» **Record excerpts**
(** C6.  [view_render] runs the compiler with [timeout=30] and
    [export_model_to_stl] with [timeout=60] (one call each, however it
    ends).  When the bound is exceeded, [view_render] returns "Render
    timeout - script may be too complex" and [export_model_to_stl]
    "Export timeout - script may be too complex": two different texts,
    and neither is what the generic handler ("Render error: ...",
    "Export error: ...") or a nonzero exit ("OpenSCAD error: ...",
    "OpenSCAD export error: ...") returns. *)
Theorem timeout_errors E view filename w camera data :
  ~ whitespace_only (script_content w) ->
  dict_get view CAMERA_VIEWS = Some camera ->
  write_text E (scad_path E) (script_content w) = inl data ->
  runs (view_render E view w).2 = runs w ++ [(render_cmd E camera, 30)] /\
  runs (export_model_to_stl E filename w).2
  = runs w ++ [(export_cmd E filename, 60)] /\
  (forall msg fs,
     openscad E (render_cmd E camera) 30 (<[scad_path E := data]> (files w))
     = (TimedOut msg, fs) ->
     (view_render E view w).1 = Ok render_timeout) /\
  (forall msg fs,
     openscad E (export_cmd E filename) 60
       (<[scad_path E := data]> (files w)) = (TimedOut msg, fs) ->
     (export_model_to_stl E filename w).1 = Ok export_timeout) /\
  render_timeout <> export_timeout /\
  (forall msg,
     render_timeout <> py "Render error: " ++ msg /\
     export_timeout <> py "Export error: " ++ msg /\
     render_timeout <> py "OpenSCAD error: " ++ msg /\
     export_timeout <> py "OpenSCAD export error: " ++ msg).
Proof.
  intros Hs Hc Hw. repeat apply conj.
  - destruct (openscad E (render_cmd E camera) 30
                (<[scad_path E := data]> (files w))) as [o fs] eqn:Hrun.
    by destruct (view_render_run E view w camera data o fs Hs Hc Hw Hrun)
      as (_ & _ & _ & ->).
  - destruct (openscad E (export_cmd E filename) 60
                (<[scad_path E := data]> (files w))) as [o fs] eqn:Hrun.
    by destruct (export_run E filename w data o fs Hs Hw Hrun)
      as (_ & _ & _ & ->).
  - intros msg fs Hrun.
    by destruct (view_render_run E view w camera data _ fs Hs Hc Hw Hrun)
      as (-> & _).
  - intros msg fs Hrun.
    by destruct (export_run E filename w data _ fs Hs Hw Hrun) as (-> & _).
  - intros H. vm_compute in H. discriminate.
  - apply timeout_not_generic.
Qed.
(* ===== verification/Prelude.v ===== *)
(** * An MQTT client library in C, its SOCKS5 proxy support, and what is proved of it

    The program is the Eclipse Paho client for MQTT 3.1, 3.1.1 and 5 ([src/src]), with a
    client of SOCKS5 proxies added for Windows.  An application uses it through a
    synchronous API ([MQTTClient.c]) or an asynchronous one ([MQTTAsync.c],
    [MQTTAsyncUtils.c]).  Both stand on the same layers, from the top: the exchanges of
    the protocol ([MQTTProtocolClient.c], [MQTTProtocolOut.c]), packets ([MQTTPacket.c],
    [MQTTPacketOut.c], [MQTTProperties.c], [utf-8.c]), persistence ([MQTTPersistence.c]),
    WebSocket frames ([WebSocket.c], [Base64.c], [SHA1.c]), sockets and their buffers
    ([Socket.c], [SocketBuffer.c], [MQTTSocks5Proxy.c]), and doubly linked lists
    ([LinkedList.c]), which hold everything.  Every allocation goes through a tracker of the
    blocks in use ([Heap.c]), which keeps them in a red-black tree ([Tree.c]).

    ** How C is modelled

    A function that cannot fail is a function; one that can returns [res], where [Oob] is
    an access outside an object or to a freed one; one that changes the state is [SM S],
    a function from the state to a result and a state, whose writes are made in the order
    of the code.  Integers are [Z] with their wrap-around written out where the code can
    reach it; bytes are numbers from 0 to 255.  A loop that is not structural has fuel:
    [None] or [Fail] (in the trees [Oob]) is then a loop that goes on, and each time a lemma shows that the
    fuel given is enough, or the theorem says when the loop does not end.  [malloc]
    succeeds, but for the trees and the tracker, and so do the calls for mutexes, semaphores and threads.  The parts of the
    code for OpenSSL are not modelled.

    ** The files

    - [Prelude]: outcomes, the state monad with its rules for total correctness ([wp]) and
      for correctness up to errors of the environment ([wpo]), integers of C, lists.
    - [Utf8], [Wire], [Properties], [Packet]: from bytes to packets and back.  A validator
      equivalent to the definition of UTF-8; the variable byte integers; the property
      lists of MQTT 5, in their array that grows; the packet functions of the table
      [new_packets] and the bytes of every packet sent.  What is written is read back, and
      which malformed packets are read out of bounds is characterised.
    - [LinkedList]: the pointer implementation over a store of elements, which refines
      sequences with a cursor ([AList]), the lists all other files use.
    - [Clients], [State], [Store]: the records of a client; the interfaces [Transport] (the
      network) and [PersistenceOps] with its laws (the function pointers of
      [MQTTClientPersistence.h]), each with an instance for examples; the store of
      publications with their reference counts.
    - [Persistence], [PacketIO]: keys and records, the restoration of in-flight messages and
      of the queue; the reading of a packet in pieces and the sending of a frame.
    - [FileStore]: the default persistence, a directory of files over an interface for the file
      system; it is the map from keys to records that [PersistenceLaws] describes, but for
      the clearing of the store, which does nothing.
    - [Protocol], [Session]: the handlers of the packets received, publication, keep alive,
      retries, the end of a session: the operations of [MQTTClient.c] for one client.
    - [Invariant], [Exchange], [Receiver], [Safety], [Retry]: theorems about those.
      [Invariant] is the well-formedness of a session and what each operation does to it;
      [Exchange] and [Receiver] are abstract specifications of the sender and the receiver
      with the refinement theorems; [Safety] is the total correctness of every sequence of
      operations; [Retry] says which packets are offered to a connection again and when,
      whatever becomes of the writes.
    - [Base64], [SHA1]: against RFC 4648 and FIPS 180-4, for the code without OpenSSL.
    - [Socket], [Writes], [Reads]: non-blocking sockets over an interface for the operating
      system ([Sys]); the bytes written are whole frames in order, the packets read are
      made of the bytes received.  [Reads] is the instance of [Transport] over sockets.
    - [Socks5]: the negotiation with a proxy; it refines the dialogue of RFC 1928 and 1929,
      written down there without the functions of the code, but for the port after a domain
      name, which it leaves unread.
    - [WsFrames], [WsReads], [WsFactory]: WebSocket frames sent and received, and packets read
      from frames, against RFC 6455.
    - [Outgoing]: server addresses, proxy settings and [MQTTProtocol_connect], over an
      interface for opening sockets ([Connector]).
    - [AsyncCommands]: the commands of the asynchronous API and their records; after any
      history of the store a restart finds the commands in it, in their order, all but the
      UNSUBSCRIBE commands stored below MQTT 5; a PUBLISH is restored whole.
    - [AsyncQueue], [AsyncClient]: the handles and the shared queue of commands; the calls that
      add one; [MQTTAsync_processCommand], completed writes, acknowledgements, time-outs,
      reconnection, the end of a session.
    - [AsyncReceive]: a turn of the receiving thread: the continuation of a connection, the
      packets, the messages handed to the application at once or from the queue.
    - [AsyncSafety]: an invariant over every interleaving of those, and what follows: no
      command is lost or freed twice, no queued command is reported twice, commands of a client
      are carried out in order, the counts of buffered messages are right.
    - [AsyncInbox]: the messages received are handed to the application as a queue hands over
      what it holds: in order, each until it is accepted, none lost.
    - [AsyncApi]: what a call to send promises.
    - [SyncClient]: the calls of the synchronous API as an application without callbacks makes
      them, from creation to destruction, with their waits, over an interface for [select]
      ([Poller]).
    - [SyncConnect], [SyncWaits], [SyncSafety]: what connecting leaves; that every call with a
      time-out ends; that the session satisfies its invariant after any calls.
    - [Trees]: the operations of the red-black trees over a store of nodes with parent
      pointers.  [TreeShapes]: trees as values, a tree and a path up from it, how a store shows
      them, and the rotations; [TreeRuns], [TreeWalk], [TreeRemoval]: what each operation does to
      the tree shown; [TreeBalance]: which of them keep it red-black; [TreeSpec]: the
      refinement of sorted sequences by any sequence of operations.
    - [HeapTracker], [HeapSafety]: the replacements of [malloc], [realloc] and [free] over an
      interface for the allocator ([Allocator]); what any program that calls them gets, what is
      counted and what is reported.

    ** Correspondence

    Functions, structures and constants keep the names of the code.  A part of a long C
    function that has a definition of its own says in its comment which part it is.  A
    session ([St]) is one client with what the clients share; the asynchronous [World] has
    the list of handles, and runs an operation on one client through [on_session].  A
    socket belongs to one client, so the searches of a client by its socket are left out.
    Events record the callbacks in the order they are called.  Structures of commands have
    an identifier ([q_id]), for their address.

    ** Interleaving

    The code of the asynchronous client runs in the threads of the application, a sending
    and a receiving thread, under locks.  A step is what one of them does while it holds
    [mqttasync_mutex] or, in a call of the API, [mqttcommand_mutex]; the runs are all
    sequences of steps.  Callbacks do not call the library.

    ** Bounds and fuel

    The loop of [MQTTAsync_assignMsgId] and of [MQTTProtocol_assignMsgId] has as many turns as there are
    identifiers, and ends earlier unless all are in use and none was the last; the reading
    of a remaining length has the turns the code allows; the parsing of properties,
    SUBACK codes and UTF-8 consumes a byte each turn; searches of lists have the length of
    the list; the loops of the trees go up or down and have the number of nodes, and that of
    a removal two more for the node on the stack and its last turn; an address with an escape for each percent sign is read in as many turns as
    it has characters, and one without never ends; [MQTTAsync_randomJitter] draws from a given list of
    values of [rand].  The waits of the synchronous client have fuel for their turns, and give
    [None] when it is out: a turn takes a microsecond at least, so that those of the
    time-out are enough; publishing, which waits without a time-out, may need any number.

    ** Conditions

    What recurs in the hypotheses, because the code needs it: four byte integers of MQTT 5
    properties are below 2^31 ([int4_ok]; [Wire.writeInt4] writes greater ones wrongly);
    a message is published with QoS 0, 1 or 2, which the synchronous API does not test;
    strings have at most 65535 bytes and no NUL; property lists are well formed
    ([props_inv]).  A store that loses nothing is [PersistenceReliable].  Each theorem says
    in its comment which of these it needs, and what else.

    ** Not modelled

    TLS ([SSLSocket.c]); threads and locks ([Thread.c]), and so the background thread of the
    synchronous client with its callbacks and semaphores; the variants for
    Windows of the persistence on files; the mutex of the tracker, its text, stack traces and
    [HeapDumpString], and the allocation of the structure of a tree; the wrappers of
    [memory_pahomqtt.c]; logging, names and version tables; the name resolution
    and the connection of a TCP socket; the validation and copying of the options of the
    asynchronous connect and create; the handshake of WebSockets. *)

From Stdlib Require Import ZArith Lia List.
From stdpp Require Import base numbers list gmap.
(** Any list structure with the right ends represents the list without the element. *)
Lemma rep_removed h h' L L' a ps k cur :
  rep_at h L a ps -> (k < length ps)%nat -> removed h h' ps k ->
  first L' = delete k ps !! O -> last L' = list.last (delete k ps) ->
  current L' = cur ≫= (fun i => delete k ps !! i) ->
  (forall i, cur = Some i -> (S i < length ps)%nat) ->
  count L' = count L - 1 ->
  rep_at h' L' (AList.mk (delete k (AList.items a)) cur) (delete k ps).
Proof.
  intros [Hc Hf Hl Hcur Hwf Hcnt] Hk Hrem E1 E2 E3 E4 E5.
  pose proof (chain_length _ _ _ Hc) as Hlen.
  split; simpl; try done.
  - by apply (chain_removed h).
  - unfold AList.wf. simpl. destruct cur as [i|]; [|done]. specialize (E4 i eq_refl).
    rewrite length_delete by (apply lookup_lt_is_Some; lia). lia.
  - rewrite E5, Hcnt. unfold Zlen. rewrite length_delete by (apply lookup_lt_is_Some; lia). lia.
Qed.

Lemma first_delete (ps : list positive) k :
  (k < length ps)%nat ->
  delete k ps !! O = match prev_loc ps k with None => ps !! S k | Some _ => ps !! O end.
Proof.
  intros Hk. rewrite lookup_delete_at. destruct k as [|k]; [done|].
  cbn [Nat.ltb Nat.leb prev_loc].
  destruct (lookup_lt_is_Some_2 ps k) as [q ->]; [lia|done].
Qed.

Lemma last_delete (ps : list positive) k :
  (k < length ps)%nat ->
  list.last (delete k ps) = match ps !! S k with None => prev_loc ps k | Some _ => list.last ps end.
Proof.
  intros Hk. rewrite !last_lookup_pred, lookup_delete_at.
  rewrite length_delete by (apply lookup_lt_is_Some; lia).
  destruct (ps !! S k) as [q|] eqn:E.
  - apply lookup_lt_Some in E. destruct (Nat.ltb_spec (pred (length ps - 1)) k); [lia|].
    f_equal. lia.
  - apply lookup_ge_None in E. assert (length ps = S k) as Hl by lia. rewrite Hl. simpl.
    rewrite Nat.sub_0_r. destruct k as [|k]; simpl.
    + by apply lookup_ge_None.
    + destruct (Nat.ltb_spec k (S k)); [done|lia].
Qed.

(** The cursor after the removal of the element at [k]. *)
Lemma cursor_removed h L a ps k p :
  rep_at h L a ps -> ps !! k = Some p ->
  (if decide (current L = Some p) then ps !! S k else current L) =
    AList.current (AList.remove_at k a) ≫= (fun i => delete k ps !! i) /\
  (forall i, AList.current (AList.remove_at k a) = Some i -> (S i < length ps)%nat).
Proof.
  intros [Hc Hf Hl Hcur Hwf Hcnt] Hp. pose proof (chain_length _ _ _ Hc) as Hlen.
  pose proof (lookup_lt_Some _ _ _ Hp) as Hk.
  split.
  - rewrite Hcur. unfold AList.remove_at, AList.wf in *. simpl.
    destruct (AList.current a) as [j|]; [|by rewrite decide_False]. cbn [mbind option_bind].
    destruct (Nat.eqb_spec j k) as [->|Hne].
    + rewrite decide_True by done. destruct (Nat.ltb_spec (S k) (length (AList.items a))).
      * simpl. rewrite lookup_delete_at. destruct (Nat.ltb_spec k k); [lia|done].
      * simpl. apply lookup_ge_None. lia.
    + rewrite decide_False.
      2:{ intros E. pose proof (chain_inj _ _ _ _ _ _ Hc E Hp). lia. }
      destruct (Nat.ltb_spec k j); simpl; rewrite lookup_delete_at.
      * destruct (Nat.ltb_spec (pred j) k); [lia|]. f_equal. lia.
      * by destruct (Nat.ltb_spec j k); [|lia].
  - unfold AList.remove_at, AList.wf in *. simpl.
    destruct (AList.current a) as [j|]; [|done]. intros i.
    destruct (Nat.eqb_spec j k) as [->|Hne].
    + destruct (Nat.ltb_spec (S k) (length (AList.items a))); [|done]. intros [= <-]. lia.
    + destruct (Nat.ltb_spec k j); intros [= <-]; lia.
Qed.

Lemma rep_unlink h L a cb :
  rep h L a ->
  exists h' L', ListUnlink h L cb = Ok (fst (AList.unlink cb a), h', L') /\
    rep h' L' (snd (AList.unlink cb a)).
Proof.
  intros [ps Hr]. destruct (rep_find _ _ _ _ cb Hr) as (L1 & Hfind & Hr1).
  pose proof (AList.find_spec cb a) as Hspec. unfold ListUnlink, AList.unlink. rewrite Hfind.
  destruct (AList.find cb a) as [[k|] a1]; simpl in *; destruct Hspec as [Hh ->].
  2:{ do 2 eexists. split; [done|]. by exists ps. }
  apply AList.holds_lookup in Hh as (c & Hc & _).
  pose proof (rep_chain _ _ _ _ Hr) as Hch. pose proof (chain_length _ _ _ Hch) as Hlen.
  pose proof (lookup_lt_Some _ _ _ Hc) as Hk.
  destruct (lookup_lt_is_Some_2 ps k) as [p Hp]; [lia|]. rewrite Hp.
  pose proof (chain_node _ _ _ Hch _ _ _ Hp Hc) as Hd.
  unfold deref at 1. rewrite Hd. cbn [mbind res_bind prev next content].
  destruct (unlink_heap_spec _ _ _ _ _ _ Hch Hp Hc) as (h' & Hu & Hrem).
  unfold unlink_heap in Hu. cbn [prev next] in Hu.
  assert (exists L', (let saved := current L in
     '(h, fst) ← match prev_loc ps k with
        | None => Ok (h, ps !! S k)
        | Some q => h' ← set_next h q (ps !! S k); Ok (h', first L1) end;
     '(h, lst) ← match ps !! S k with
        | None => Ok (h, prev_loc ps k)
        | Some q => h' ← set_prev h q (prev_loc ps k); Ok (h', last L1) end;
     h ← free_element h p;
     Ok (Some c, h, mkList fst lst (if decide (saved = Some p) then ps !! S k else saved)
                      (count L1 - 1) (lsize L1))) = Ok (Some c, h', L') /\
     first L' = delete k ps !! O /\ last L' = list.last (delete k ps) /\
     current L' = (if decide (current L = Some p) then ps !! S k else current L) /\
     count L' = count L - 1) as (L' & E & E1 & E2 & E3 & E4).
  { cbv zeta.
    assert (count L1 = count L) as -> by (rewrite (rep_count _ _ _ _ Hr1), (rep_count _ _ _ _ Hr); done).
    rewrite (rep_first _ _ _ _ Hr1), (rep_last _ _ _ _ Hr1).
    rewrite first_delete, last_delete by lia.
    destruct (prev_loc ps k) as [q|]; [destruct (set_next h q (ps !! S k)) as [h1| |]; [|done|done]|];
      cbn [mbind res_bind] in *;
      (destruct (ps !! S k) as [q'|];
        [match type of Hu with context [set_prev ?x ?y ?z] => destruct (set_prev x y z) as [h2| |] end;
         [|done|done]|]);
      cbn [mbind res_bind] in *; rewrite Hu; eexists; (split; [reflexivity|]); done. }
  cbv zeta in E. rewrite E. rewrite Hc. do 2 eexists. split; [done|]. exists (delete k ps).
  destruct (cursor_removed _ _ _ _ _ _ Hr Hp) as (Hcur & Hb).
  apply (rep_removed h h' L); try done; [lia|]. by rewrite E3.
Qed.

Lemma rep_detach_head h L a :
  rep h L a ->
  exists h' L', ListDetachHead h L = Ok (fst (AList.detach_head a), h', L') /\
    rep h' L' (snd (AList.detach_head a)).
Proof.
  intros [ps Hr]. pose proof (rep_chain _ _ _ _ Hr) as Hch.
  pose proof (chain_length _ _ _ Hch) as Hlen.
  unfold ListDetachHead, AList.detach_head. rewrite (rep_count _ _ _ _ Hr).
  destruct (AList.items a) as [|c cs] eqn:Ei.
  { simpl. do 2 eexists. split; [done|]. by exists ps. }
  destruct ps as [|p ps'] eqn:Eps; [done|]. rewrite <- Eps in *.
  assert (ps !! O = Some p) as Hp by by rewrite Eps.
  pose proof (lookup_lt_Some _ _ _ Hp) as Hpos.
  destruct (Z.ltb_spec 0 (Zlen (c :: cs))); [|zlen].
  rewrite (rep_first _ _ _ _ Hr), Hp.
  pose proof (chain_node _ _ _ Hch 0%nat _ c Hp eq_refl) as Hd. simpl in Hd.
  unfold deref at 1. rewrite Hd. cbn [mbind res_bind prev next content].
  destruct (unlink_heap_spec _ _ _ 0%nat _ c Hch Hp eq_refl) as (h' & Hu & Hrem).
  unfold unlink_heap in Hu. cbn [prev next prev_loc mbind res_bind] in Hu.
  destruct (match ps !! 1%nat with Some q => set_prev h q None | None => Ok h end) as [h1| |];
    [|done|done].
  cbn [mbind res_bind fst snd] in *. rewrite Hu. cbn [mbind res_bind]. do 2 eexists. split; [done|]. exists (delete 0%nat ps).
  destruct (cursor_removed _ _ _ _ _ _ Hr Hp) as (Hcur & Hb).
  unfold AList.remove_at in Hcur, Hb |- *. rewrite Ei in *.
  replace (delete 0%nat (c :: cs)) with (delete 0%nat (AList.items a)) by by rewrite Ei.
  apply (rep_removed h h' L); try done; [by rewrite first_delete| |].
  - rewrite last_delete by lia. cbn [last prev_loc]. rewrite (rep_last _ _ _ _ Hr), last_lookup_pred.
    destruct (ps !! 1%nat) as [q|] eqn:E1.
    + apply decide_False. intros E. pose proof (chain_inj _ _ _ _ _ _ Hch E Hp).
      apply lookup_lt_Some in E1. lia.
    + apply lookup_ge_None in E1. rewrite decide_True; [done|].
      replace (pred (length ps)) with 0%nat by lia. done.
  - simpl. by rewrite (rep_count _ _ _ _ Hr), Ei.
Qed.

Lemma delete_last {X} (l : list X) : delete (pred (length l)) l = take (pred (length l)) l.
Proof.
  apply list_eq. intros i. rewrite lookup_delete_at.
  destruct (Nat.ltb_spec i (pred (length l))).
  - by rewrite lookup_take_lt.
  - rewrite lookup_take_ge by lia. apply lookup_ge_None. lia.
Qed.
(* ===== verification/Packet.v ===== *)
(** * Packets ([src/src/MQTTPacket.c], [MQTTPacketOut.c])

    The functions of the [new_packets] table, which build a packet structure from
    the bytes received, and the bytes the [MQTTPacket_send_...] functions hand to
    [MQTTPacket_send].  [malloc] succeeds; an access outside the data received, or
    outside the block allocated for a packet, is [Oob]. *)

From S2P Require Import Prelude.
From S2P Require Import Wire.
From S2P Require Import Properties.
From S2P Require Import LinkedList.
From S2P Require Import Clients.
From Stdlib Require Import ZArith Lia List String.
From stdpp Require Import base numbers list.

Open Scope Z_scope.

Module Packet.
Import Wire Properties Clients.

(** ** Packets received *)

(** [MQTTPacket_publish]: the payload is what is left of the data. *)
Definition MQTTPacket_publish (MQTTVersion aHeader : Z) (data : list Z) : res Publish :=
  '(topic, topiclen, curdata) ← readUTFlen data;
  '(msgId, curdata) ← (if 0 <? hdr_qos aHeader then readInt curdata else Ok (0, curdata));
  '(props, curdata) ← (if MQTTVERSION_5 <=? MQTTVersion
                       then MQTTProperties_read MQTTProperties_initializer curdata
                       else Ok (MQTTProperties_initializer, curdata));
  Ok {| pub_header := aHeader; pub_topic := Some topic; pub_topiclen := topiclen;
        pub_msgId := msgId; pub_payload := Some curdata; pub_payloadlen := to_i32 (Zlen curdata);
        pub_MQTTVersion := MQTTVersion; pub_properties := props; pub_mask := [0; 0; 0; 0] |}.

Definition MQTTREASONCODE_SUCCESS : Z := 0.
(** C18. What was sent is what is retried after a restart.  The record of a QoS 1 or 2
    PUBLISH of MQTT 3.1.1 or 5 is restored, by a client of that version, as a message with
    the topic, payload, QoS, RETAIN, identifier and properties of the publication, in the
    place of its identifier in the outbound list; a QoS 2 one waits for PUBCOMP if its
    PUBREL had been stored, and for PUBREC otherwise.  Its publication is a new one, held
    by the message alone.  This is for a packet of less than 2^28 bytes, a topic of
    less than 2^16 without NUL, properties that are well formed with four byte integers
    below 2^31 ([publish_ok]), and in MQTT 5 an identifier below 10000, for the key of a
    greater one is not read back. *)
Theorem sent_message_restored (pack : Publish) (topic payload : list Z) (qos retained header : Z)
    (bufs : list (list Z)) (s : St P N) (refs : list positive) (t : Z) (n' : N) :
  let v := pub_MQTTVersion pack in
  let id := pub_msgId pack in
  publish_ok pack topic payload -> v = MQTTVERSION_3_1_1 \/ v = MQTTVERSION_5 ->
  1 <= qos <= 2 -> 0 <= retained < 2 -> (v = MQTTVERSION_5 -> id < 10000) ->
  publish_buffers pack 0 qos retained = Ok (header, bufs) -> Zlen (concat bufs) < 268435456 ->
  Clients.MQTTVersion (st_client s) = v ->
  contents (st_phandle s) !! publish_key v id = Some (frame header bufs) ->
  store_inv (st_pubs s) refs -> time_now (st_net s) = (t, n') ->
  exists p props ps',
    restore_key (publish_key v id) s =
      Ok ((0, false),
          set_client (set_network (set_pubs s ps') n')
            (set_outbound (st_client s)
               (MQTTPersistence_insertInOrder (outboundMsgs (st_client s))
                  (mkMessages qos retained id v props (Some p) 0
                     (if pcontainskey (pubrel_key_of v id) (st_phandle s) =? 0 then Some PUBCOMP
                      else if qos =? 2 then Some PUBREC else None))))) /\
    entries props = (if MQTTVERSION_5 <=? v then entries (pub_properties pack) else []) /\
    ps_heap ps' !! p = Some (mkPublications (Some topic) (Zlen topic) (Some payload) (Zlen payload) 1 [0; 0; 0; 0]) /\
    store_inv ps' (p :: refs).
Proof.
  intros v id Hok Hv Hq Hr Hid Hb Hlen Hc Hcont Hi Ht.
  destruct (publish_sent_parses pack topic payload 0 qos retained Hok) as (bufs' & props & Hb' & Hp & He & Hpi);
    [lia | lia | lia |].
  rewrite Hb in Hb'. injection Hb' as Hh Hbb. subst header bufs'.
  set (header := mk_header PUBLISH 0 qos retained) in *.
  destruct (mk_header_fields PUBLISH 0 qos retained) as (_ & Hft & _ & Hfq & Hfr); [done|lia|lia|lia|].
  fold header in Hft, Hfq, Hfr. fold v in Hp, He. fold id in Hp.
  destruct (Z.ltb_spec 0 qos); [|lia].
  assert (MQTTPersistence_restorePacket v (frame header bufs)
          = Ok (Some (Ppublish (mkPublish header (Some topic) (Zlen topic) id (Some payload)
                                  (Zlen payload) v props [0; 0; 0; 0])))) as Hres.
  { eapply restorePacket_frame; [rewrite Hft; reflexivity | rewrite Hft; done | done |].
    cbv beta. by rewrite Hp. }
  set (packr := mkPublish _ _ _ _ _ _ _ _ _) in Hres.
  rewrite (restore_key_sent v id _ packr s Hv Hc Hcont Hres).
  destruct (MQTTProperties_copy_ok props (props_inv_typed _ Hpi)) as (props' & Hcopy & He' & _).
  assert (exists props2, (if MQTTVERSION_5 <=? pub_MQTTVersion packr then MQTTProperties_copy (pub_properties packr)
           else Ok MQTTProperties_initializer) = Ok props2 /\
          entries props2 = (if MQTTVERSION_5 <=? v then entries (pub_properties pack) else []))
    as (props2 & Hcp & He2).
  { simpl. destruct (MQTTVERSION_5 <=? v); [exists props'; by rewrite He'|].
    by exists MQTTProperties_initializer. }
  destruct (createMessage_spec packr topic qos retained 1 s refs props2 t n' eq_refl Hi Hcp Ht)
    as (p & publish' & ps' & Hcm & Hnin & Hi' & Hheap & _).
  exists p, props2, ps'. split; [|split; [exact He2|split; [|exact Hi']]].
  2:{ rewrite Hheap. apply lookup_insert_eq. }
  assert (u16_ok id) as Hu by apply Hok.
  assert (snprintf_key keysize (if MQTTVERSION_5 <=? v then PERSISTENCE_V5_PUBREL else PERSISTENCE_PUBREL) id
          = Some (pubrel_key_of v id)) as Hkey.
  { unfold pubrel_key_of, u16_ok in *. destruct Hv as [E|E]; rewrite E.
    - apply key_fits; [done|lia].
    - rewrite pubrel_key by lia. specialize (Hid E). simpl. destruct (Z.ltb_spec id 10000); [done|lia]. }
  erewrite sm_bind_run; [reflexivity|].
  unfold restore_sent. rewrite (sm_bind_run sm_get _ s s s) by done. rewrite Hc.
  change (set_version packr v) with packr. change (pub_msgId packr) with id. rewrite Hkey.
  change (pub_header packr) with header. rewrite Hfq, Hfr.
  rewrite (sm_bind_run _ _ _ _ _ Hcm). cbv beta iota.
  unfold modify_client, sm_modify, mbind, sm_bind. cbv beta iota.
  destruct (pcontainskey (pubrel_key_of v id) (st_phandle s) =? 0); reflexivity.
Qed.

» **How to complete this task**
In the entries above, find the line holding "(** * An MQTT" and the line holding "([MQTTProtocolClient.c], [MQTTProtocolOut.c]), packets", then retype exactly those two lines and every line between them, and nothing else.

» **Answer to this exercise**
(** * An MQTT client library in C, its SOCKS5 proxy support, and what is proved of it

    The program is the Eclipse Paho client for MQTT 3.1, 3.1.1 and 5 ([src/src]), with a
    client of SOCKS5 proxies added for Windows.  An application uses it through a
    synchronous API ([MQTTClient.c]) or an asynchronous one ([MQTTAsync.c],
    [MQTTAsyncUtils.c]).  Both stand on the same layers, from the top: the exchanges of
    the protocol ([MQTTProtocolClient.c], [MQTTProtocolOut.c]), packets ([MQTTPacket.c],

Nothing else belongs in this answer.